In What is science and what is science taken to be? I argued that even if there are essential characteristics of science that distinguish it from other types of knowledge the definition of science still very flexible in practice. In this post I’ll briefly outline how the boundaries of science are maintained.
Whilst researching popular science some years ago I realised that discussion of science in popular contexts played a far greater role in shifting the boundaries of science than anyone had previously noticed. We think the boundaries of science are fixed by science itself or nature, or something, but actually they change all the time and it is in popular contexts including news reports where the change generally happens. Sometimes the shift is quite dramatic. In nineteenth century popular science, physicists argued that they should be consulted on crime policy and even that it should be a physicists' job to punish offenders. A similar suggestion today would cause bewilderment but for various reasons it made a lot more sense in the 1880s. The main difference between then and now is the intervening 'boundary work' - the process of defending or shifting the boundaries of science.
The boundaries between science and politics, art, economics, religion, or anything else are all subject to on-going boundary work. There is generally more riding on the location of the boundaries of science than, for instance, the boundaries between art and politics or religion and economics because science is taken to be a proxy for the world itself - the objective, independent context in which human affairs take place. In fact science itself is very human - perhaps the most human activity - but that's a subject for another post.
In my research I looked at the nineteenth-century physicists I mentioned above as well as debates over BSE in the 1990s and several other examples of boundary work. Usually boundary work involves something in-between science and politics (or whatever else science happens to bump up against). The atom bomb is an example of something that sits between physics and the military for instance - it depends on both. In the 1950s it was less clear than it is today whether nuclear weapons 'belonged' to physics or to the military. Was the bomb 'just' a weapon (which means that questions about their use do not come within the remit of 'science' even if scientists are involved in understanding the implications of their use) or was it a new kind of weapon, which meant that physicists would have to extend their remit and involve themselves in matters military and political?

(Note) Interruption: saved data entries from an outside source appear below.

(** C15: invariant of the actor: from the state [Actor::new] makes with fresh
    stores and consistent genesis stamps, after any sequence of messages,
    every block info has a millisecond stamp of its second, genesis is
    registered, every pending block has its info and every proposal its
    pending bytes - also when a handler panics. *)
Theorem run_invariant `{!BuilderLaws P W} vs builder m ghash gts gms w
    (msgs : list (SystemTime * Message R)) :
  is_u64 gms → gms / 1000 = gts →
  actor_inv (exec_state (run msgs
    (actor_made vs None (lock_new ∅) (lock_new ∅) (lock_new ∅) builder m ghash gts gms w))).
Proof.
  intros Hu Hg. apply run_inv. split; cbn.
  - by apply map_Forall_insert_2; [|apply map_Forall_empty].
  - by rewrite lookup_insert_eq.
  - intros d _ [x Hx]. by rewrite lookup_empty in Hx.
  - by intros d _ ?%elem_of_nil.
Qed.

(** The first proposal builds on genesis: after [Actor::new] the empty
    digest resolves to block 0 with the chain's genesis hash, and the request
    for a child of it carries that hash and a stamp after genesis. *)
Theorem genesis_proposal vs props pending received info builder m ghash gts gms w
    now (p : Propose) k :
  poisoned info = false → (p_parent p).2 = EMPTY → is_u64 gms → gms < u64_max →
  let st := actor_made (P := P) (W := W) vs props pending received info builder m ghash gts gms w in
  let r := propose_request now p (parent_of (guarded (block_info st)) (p_parent p).2) k in
  req_parent_hash r = ghash ∧ req_parent_number r = 0 ∧
  gms < req_timestamp_millis r ∧ gms / 1000 ≤ req_timestamp r.
Proof.
  intros Hp Hd Hu Hlt st r. unfold r, st, actor_made. cbn.
  rewrite lock_update_guarded by done. rewrite Hd. unfold parent_of.
  rewrite lookup_insert_eq. cbn -[Z.div]. unfold propose_request.
  destruct (p_parent p) as [pv pd]. cbn -[Z.div].
  unfold u64_saturating_add. rewrite Z.min_l by lia.
  split_and!; [done|done|lia|]. apply Z.div_le_mono; lia.
Qed.

(** Counting responses. *)
Definition is_propose (r : Response) : bool :=
  match r with Response_Propose _ => true | _ => false end.
Definition is_verdict (v : bool) (r : Response) : bool :=
  match r with Response_Verify (Some a) => Bool.eqb a v | _ => false end.
Definition count (f : Response → bool) (rs : list Response) : Z :=
  Z.of_nat (length (List.filter f rs)).

(** The three counters move as one message's response says. *)
Lemma handle_message_metrics now (msg : Message R) st mt r st' :
  metrics st = Some mt → poisoned (pending_blocks st) = false → metrics_wf mt →
  handle_message now msg st = Done r st' →
  ∃ mt', metrics st' = Some mt' ∧ metrics_wf mt' ∧
    load BlocksProposed mt' = wrap 64 (load BlocksProposed mt + count is_propose [r]) ∧
    load BlocksVerified mt' = wrap 64 (load BlocksVerified mt + count (is_verdict true) [r]) ∧
    load FailedValidations mt' =
      wrap 64 (load FailedValidations mt + count (is_verdict false) [r]).
Proof.
  intros Hm Hp Hwf Hh.
  assert (Hsame : ∀ c, load c mt = wrap 64 (load c mt + 0)).
  { intros c. rewrite Z.add_0_r, wrap64_id; [done|apply Hwf]. }
  destruct msg as [p|v|b]; cbn in Hh.
  - assert (Hr : ∃ a, r = Response_Propose a) by
      (destruct (handle_propose now p st); simplify_eq; eauto).
    destruct Hr as [a ->].
    unfold handle_propose in Hh.
    branches; rewrite Hm; eexists; (split; [done|]).
    all: unfold inc_blocks_proposed, inc_errors, count; cbn.
    all: split; [by auto with allegro|]; counters; auto.
  - unfold handle_verify, lookup_block_bytes, lock_read in Hh. rewrite Hp in Hh. cbn in Hh.
    branches; rewrite Hm; eexists; (split; [done|]).
    all: unfold inc_blocks_verified, inc_errors, inc_failed_validations, count; cbn.
    all: split; [by auto with allegro|]; counters; auto.
  - simplify_eq. exists mt. cbn. auto.
Qed.

Lemma count_cons f r rs : count f (r :: rs) = count f [r] + count f rs.
Proof. unfold count. cbn. destruct (f r); cbn; lia. Qed.

(** The actor's counters are exact: over any run, modulo 2^64,
    [blocks_proposed] grows by the number of proposal requests,
    [blocks_verified] by the number of [true] answers and
    [failed_validations] by the number of [false] answers (while the pending
    store is not poisoned). *)
Theorem run_metrics_exact (msgs : list (SystemTime * Message R)) st mt rs st' :
  metrics st = Some mt → metrics_wf mt → poisoned (pending_blocks st) = false →
  run msgs st = Done rs st' →
  ∃ mt', metrics st' = Some mt' ∧ metrics_wf mt' ∧
    load BlocksProposed mt' = wrap 64 (load BlocksProposed mt + count is_propose rs) ∧
    load BlocksVerified mt' = wrap 64 (load BlocksVerified mt + count (is_verdict true) rs) ∧
    load FailedValidations mt' =
      wrap 64 (load FailedValidations mt + count (is_verdict false) rs).
Proof.
  revert st mt rs. induction msgs as [|[now m] msgs IH]; intros st mt rs Hm Hwf Hp Hr.
  { cbn in Hr. simplify_eq. exists mt. unfold count. cbn.
    rewrite !Z.add_0_r, !wrap64_id by apply Hwf. auto. }
  cbn in Hr. destruct (handle_message now m st) as [r st1|] eqn:Hh; [|done].
  destruct (run msgs st1) as [rs' st2|] eqn:Hr'; [|done]. simplify_eq.
  destruct (handle_message_metrics _ _ _ _ _ _ Hm Hp Hwf Hh)
    as (mt1 & Hm1 & Hwf1 & H1 & H2 & H3).
  pose proof (handle_message_flags now m st) as Hf. rewrite Hh in Hf.
  unfold flags in Hf. cbn in Hf.
  destruct (IH st1 mt1 rs' Hm1 Hwf1 ltac:(congruence) Hr') as (mt2 & Hm2 & Hwf2 & H4 & H5 & H6).
  exists mt2. rewrite !(count_cons _ r rs'), H4, H5, H6, H1, H2, H3, !wrap_add_assoc. auto.
Qed.
End properties.

(** ** Witnesses *)

Lemma sample_inv : actor_inv sample_actor.
Proof.
  split; cbn.
  - apply map_Forall_insert_2; [|apply map_Forall_empty].
    split; [by vm_compute; split | reflexivity].
  - by rewrite lookup_insert_eq.
  - intros d _ [x Hx]. by rewrite lookup_empty in Hx.
  - by intros d _ ?%elem_of_nil.
Qed.

Lemma propose_stamps_monotone_witness :
  let parent := parent_of (guarded (block_info sample_actor)) (p_parent sample_propose).2 in
  let r := propose_request sample_now sample_propose parent (key_of 0) in
  parent.2 = 1700000000000 ∧ req_timestamp_millis r = 1700000001234 ∧
  parent.2 < req_timestamp_millis r ∧
  req_timestamp (propose_request 0 sample_propose parent (key_of 0)) = parent.2 / 1000.
Proof.
  intros parent r. split; [vm_compute; reflexivity|]. split; [vm_compute; reflexivity|]. split.
  - destruct (propose_stamps_monotone sample_now sample_propose sample_actor (key_of 0)
      sample_inv) as (_ & _ & _ & H & _).
    apply H. vm_compute. reflexivity.
  - destruct (propose_stamps_monotone 0 sample_propose sample_actor (key_of 0)
      sample_inv) as (_ & _ & _ & _ & _ & H).
    apply H; vm_compute; (reflexivity || discriminate).
Defined.

Lemma propose_success_witness :
  ∃ st', handle_propose sample_now sample_propose sample_actor =
         Done (Some sample_digest) st' ∧
         received_blocks st' = received_blocks sample_actor.
Proof.
  destruct (propose_success sample_now sample_propose sample_actor (key_of 0)
    sample_payload tt eq_refl eq_refl) as (st' & H1 & _ & _ & _ & _ & _ & H2 & _).
  - vm_compute. reflexivity.
  - exists st'. split; [exact H1|exact H2].
Defined.

(** The actor whose genesis is the last block number. *)
Definition sample_full : Actor ref_builder unit :=
  set_block_info (lock_new {[EMPTY :=
    mk_BlockInfo u64_max (B256_repeat Byte.x99) 0 (key_of 0) 0 0]}) sample_actor.

Lemma propose_failure_witness :
  ∃ st', handle_propose sample_now sample_propose sample_full = Done None st' ∧
         stores st' = stores sample_full.
Proof.
  destruct (proj1 (propose_failure sample_now sample_propose sample_full (key_of 0) eq_refl)
    "number overflow"%string tt eq_refl) as (st' & H1 & H2 & _).
  - vm_compute. reflexivity.
  - exists st'. split; [exact H1|exact H2].
Defined.

Lemma verify_refines_condition_witness :
  (handle_verify sample_verify (sample_peer sample_digest)).1 = Some true.
Proof.
  apply (proj2 (proj2 (verify_refines_condition sample_verify (sample_peer sample_digest)))).
  exists (mk_BlockMeta (bp_block_hash sample_payload) 1 1700000001 1700000001234), tt.
  split_and!; [eexists; vm_compute; reflexivity| |reflexivity].
  exists (bp_block_bytes sample_payload). split; vm_compute; reflexivity.
Defined.

(** A builder whose blocks all carry a stamp an hour ahead of their second. *)
Definition drift_builder : EngineApiPayloadBuilder unit :=
  mk_EngineApiPayloadBuilder (λ _ w, (Err "unused"%string, w))
    (λ _ w, (Ok (Valid (mk_BlockMeta (key_of 5) 1 1700000001 1700003601000)), w)).
Definition drift_actor : Actor (EngineApiPayloadBuilder unit) unit :=
  set_received (lock_new {[sample_digest := []]})
    (actor_made sample_validators None (lock_new ∅) (lock_new ∅) (lock_new ∅)
      drift_builder None (B256_repeat Byte.x99) 0 0 tt).

Lemma verify_rejects_inconsistent_stamps_witness :
  (handle_verify sample_verify drift_actor).1 = Some false ∧
  block_info (handle_verify sample_verify drift_actor).2 = block_info drift_actor.
Proof.
  apply (verify_rejects_inconsistent_stamps sample_verify drift_actor []
    (mk_BlockMeta (key_of 5) 1 1700000001 1700003601000) tt).
  - vm_compute. reflexivity.
  - reflexivity.
  - vm_compute. discriminate.
Defined.

Lemma own_block_precedes_received_witness :
  ∃ r b w, build_payload mk_ref_builder r tt = (Ok b, w) ∧
    sample_digest = mk_Digest (bp_block_hash b) ∧
    lookup_block_bytes sample_digest
      (set_received (lock_new {[sample_digest := [Byte.x00]]})
         (exec_state (handle_propose sample_now sample_propose sample_actor))) =
    Ok (Some (bp_block_bytes b)).
Proof.
  apply (own_block_precedes_received sample_now sample_propose sample_actor sample_digest
    (exec_state (handle_propose sample_now sample_propose sample_actor))
    (lock_new {[sample_digest := [Byte.x00]]}) eq_refl).
  apply exec_done. vm_compute. reflexivity.
Defined.

Definition foreign_verify : Verify :=
  mk_Verify (0, EMPTY) (mk_Digest (key_of 77)) (key_of 0) (mk_Round 0 1).

Lemma verify_accepts_foreign_block_witness :
  let st := sample_peer (mk_Digest (key_of 77)) in
  (handle_verify foreign_verify st).1 = Some true ∧
  ∃ i, guarded (block_info (handle_verify foreign_verify st).2) !! mk_Digest (key_of 77) =
       Some i ∧ bi_hash i ≠ key_of 77.
Proof.
  apply (verify_accepts_foreign_block foreign_verify (sample_peer (mk_Digest (key_of 77)))
    (bp_block_bytes sample_payload)
    (mk_BlockMeta (bp_block_hash sample_payload) 1 1700000001 1700000001234) tt).
  - eexists. vm_compute. reflexivity.
  - reflexivity.
  - reflexivity.
  - vm_compute. reflexivity.
  - reflexivity.
  - vm_compute. reflexivity.
  - reflexivity.
  - vm_compute. discriminate.
Defined.

Definition sample_messages : list (SystemTime * Message unit) :=
  [(sample_now, Message_Propose sample_propose); (sample_now, Message_Verify sample_verify);
   (sample_now, Message_Verify foreign_verify)].

Lemma run_total_witness :
  ∃ rs st', run sample_messages sample_actor = Done rs st' ∧
    length rs = 3%nat ∧ Forall (λ r, r ≠ Response_Verify None) rs.
Proof. exact (run_total sample_messages sample_actor). Defined.

Lemma run_invariant_witness :
  actor_inv (exec_state (run sample_messages sample_actor)).
Proof.
  apply (run_invariant sample_validators mk_ref_builder (Some metrics_new)
    (B256_repeat Byte.x99) 1700000000 1700000000000 tt sample_messages).
  - by vm_compute; split.
  - reflexivity.
Defined.

Lemma genesis_proposal_witness :
  let r := propose_request sample_now sample_propose
    (parent_of (guarded (block_info sample_actor)) EMPTY) (key_of 0) in
  req_parent_hash r = B256_repeat Byte.x99 ∧ req_parent_number r = 0 ∧
  1700000000000 < req_timestamp_millis r ∧ 1700000000000 / 1000 ≤ req_timestamp r.
Proof.
  apply (genesis_proposal (P := ref_builder) (W := unit) sample_validators None
    (lock_new ∅) (lock_new ∅) (lock_new ∅) mk_ref_builder (Some metrics_new)
    (B256_repeat Byte.x99) 1700000000 1700000000000 tt sample_now sample_propose (key_of 0)).
  - reflexivity.
  - reflexivity.
  - by vm_compute; split.
  - reflexivity.
Defined.

Lemma run_metrics_exact_witness :
  ∃ rs st' mt', run sample_messages sample_actor = Done rs st' ∧ metrics st' = Some mt' ∧
    load BlocksProposed mt' = 1 ∧ load BlocksVerified mt' = 1 ∧ load FailedValidations mt' = 1.
Proof.
  assert (Hr : exec_value (run sample_messages sample_actor) =
    Some [Response_Propose (Some sample_digest); Response_Verify (Some true);
          Response_Verify (Some false)]) by (vm_compute; reflexivity).
  apply exec_done in Hr.
  destruct (run_metrics_exact sample_messages sample_actor metrics_new _ _
    eq_refl metrics_new_wf eq_refl Hr) as (mt' & Hm & _ & H1 & H2 & H3).
  eexists _, _, mt'. split; [exact Hr|]. split; [exact Hm|].
  rewrite H1, H2, H3. split_and!; vm_compute; reflexivity.
Defined.
(* ===== verification/Reth.v ===== *)
(** * Interface of reth's engine API and Ethereum blocks

    Nothing here models code of the repository: [RethEngine] states what the
    node crate uses of reth (the engine handle, the payload builder handle,
    the Ethereum block type), [RethEngineLaws] the documented behaviour the
    theorems rely on.  A reference engine, with its laws, ends the file. *)

From S2P Require Import Prelude Extern Reference Executor.
Local Open Scope Z_scope.

(** [alloy_rpc_types_engine::PayloadStatusEnum] *)
Inductive PayloadStatusEnum : Type :=
| Status_Valid
| Status_Invalid (validation_error : string)
| Status_Syncing
| Status_Accepted.

#[global] Instance PayloadStatusEnum_eq_dec : EqDecision PayloadStatusEnum.
Proof. solve_decision. Defined.

(** [PayloadStatus::is_valid] *)
Definition status_is_valid (s : PayloadStatusEnum) : bool :=
  match s with Status_Valid => true | _ => false end.

(** An execution layer with state [W].  [el_sleep] is the state after the
    caller slept (the engine goes on meanwhile); the string of an error is its
    display. *)
Class RethEngine (W : Type) : Type := {
  PayloadId : Type;
  EthBlock : Type;
  eth_hash_slow : EthBlock → B256;
  eth_number : EthBlock → Z;
  eth_timestamp : EthBlock → Z;
  (** [alloy_rlp::encode], [Decodable::decode] (with the rest of the input) *)
  eth_encode : EthBlock → bytes;
  eth_decode : bytes → Result (EthBlock * bytes) string;
  ExecutionData : Type;
  (** [EthPayloadTypes::block_to_payload] of the sealed block *)
  block_to_payload : EthBlock → ExecutionData;
  (** the payload status and id of the answer *)
  fork_choice_updated :
    ForkchoiceState → option PayloadAttributes → W →
    Result (PayloadStatusEnum * option PayloadId) string * W;
  (** [resolve_kind(id, PayloadKind::WaitForPending)] *)
  resolve_kind : PayloadId → W → option (Result EthBlock string) * W;
  new_payload : ExecutionData → W → Result PayloadStatusEnum string * W;
  el_sleep : Z → W → W;
}.

Class RethEngineLaws (W : Type) `{!RethEngine W} : Prop := {
  eth_u64 b : is_u64 (eth_number b) ∧ is_u64 (eth_timestamp b);
  eth_roundtrip b rest : eth_decode (eth_encode b ++ rest) = Ok (b, rest);
  (** a payload job builds for the attributes it was started with *)
  payload_timestamp fcs attrs st id b w w1 w2 :
    fork_choice_updated fcs (Some attrs) w = (Ok (st, Some id), w1) →
    resolve_kind id w1 = (Some (Ok b), w2) →
    eth_timestamp b = attr_timestamp attrs;
}.

(** A payload job outlives the calls that come between its start and its
    resolution: [job_for id timestamp w] says that [id] names a job started for
    that time stamp, which may have expired. *)
Class RethJobs (W : Type) `{!RethEngine W} : Type := {
  job_for : PayloadId → Z → W → Prop;
  job_started fcs attrs st id w w1 :
    fork_choice_updated fcs (Some attrs) w = (Ok (st, Some id), w1) →
    job_for id (attr_timestamp attrs) w1;
  job_kept id timestamp fcs attrs w :
    job_for id timestamp w → job_for id timestamp (fork_choice_updated fcs attrs w).2;
  job_resolved id timestamp b w w1 :
    job_for id timestamp w → resolve_kind id w = (Some (Ok b), w1) →
    eth_timestamp b = timestamp;
}.

Lemma eth_decode_encode {W} `{!RethEngine W, !RethEngineLaws W} (b : EthBlock) :
  eth_decode (eth_encode b) = Ok (b, []).
Proof. rewrite <- (app_nil_r (eth_encode b)). apply eth_roundtrip. Qed.

(** ** A reference engine

    Blocks are a number, a time stamp and a parent; the engine keeps the
    blocks it knows and the payload jobs it started, and refuses a block that
    is not its parent's successor or goes back in time. *)

Record ref_block : Type := mk_ref_block {
  rb_number : Z;
  rb_timestamp : Z;
  rb_parent : B256;
  rb_wf : bool_decide (is_u64 rb_number ∧ is_u64 rb_timestamp);
}.

Lemma ref_block_eq a b :
  rb_number a = rb_number b → rb_timestamp a = rb_timestamp b → rb_parent a = rb_parent b →
  a = b.
Proof.
  destruct a, b; cbn; intros -> -> ->. f_equal. apply proof_irrel.
Qed.

Program Definition ref_block_of (number timestamp : Z) (parent : B256) : ref_block :=
  mk_ref_block (wrap 64 number) (wrap 64 timestamp) parent _.
Next Obligation. intros. apply bool_decide_pack. split; apply wrap64_bound. Qed.

Definition ref_eth_encode (b : ref_block) : bytes :=
  be_encode 8 (rb_number b) ++ be_encode 8 (rb_timestamp b) ++ b256_bytes (rb_parent b).

Definition ref_eth_decode (l : bytes) : Result (ref_block * bytes) string :=
  match copy_from_slice (take 32 (drop 8 (drop 8 l))) with
  | Some parent =>
    Ok (ref_block_of (be_decode (take 8 l)) (be_decode (take 8 (drop 8 l))) parent,
        drop 32 (drop 8 (drop 8 l)))
  | None => Err "input too short"%string
  end.

Record ref_engine_state : Type := mk_ref_engine_state {
  re_known : gmap B256 (Z * Z);
  re_jobs : list ref_block;
}.

Definition ref_fcu (s : ForkchoiceState) (a : option PayloadAttributes) (w : ref_engine_state) :
    Result (PayloadStatusEnum * option nat) string * ref_engine_state :=
  match re_known w !! head_block_hash s with
  | None => (Ok (Status_Syncing, None), w)
  | Some (number, timestamp) =>
    match a with
    | None => (Ok (Status_Valid, None), w)
    | Some a =>
      if decide (is_u64 (attr_timestamp a)) then
        if attr_timestamp a <? timestamp then (Err "invalid payload attributes"%string, w)
        else (Ok (Status_Valid, Some (length (re_jobs w))),
              mk_ref_engine_state (re_known w)
                (re_jobs w ++ [ref_block_of (number + 1) (attr_timestamp a) (head_block_hash s)]))
      else (Err "invalid payload attributes"%string, w)
    end
  end.

Definition ref_new_payload (b : ref_block) (w : ref_engine_state) :
    Result PayloadStatusEnum string * ref_engine_state :=
  match re_known w !! rb_parent b with
  | None => (Ok Status_Syncing, w)
  | Some (number, timestamp) =>
    if (rb_number b =? number + 1) && (timestamp <=? rb_timestamp b)
    then (Ok Status_Valid, mk_ref_engine_state
            (<[keccak256 (ref_eth_encode b) := (rb_number b, rb_timestamp b)]> (re_known w))
            (re_jobs w))
    else (Ok (Status_Invalid "bad header"), w)
  end.

#[export] Instance ref_reth : RethEngine ref_engine_state := {|
  PayloadId := nat;
  EthBlock := ref_block;
  eth_hash_slow b := keccak256 (ref_eth_encode b);
  eth_number := rb_number;
  eth_timestamp := rb_timestamp;
  eth_encode := ref_eth_encode;
  eth_decode := ref_eth_decode;
  ExecutionData := ref_block;
  block_to_payload b := b;
  fork_choice_updated := ref_fcu;
  resolve_kind id w := (Ok <$> re_jobs w !! id, w);
  new_payload := ref_new_payload;
  el_sleep _ w := w;
|}.

#[export] Instance ref_reth_laws : RethEngineLaws ref_engine_state.
Proof.
  split.
  - intros b. exact (bool_decide_unpack _ (rb_wf b)).
  - intros b rest. change (ref_eth_decode (ref_eth_encode b ++ rest) = Ok (b, rest)). unfold ref_eth_decode, ref_eth_encode.
    destruct (bool_decide_unpack _ (rb_wf b)) as [Hn Ht].
    rewrite <- !app_assoc.
    rewrite !drop_app_exact, !take_app_exact
      by (apply be_encode_length || apply B256_length).
    rewrite copy_from_slice_bytes. do 2 f_equal.
    unfold is_u64, u64_max in *. rewrite !be_decode_encode by (cbn; lia).
    apply ref_block_eq; cbn; [| |done]; apply wrap64_id; unfold is_u64, u64_max; lia.
  - intros fcs attrs st id b w w1 w2 Hf Hr. cbn in Hf, Hr. unfold ref_fcu in Hf.
    destruct (re_known w !! _) as [[n t]|]; [|done].
    case_decide as Hu; [|done]. destruct (_ <? t); [done|]. injection Hf as <- <- <-.
    injection Hr as Hr _. cbn in Hr. rewrite lookup_app_r, Nat.sub_diag in Hr by lia.
    injection Hr as <-. by apply wrap64_id.
Qed.

Definition ref_job_for (id : nat) (timestamp : Z) (w : ref_engine_state) : Prop :=
  rb_timestamp <$> re_jobs w !! id = Some timestamp.

#[export] Instance ref_jobs : RethJobs ref_engine_state.
Proof.
  refine {| job_for := ref_job_for : @PayloadId _ ref_reth → Z → ref_engine_state → Prop |};
    unfold ref_job_for.
  - intros fcs attrs st id w w1 Hf. cbn in Hf. unfold ref_fcu in Hf.
    destruct (re_known w !! _) as [[n t]|]; [|done].
    case_decide as Hu; [|done]. destruct (_ <? t); [done|]. injection Hf as <- <- <-. cbn.
    rewrite lookup_app_r, Nat.sub_diag by lia. cbn. f_equal. by apply wrap64_id.
  - intros id timestamp fcs attrs w Hj. cbn. unfold ref_fcu.
    destruct (re_known w !! _) as [[n t]|]; [|done]. destruct attrs as [a|]; [|done].
    case_decide; [|done]. destruct (_ <? t); [done|]. cbn.
    apply fmap_Some in Hj as (b & Hj & ->). by rewrite (lookup_app_l_Some _ _ _ _ Hj).
  - intros id timestamp b w w1 Hj Hr. cbn in Hr. injection Hr as Hr _.
    apply fmap_Some in Hr as (b' & Hb & [= ->]).
    change (rb_timestamp <$> re_jobs w !! (id : nat) = Some timestamp) in Hj.
    rewrite Hb in Hj. by injection Hj.
Defined.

After all the boundary work has been done it turns out that the bomb is just a weapon. Although it depends on both physics and the military it 'belongs' to the military. Nuclear war is not a branch of physics and both sides are happy with the arrangement. It seems simple and uncontroversial, but that's because boundary work tends to naturalise and de-historicise any outcome. Boundary work is not (usually) a conspiracy but it does nevertheless tend to cover its own tracks by naturalising and de-historicising the boundaries that emerge.
The current boundaries of science look eternal and natural to us and we assume they reflect essential and independent qualities of science (the essential characteristics I mentioned in the previous post) but this is an illusion. The boundaries seem natural in the same way that ideas about masculinity and femininity seem eternal natural and appear to reflect a deep truth – and indeed are informed by an independent reality even if it’s difficult to determine how, precisely. Nevertheless, the categories 'masculine' and 'feminine' change all the time and so does ‘science’.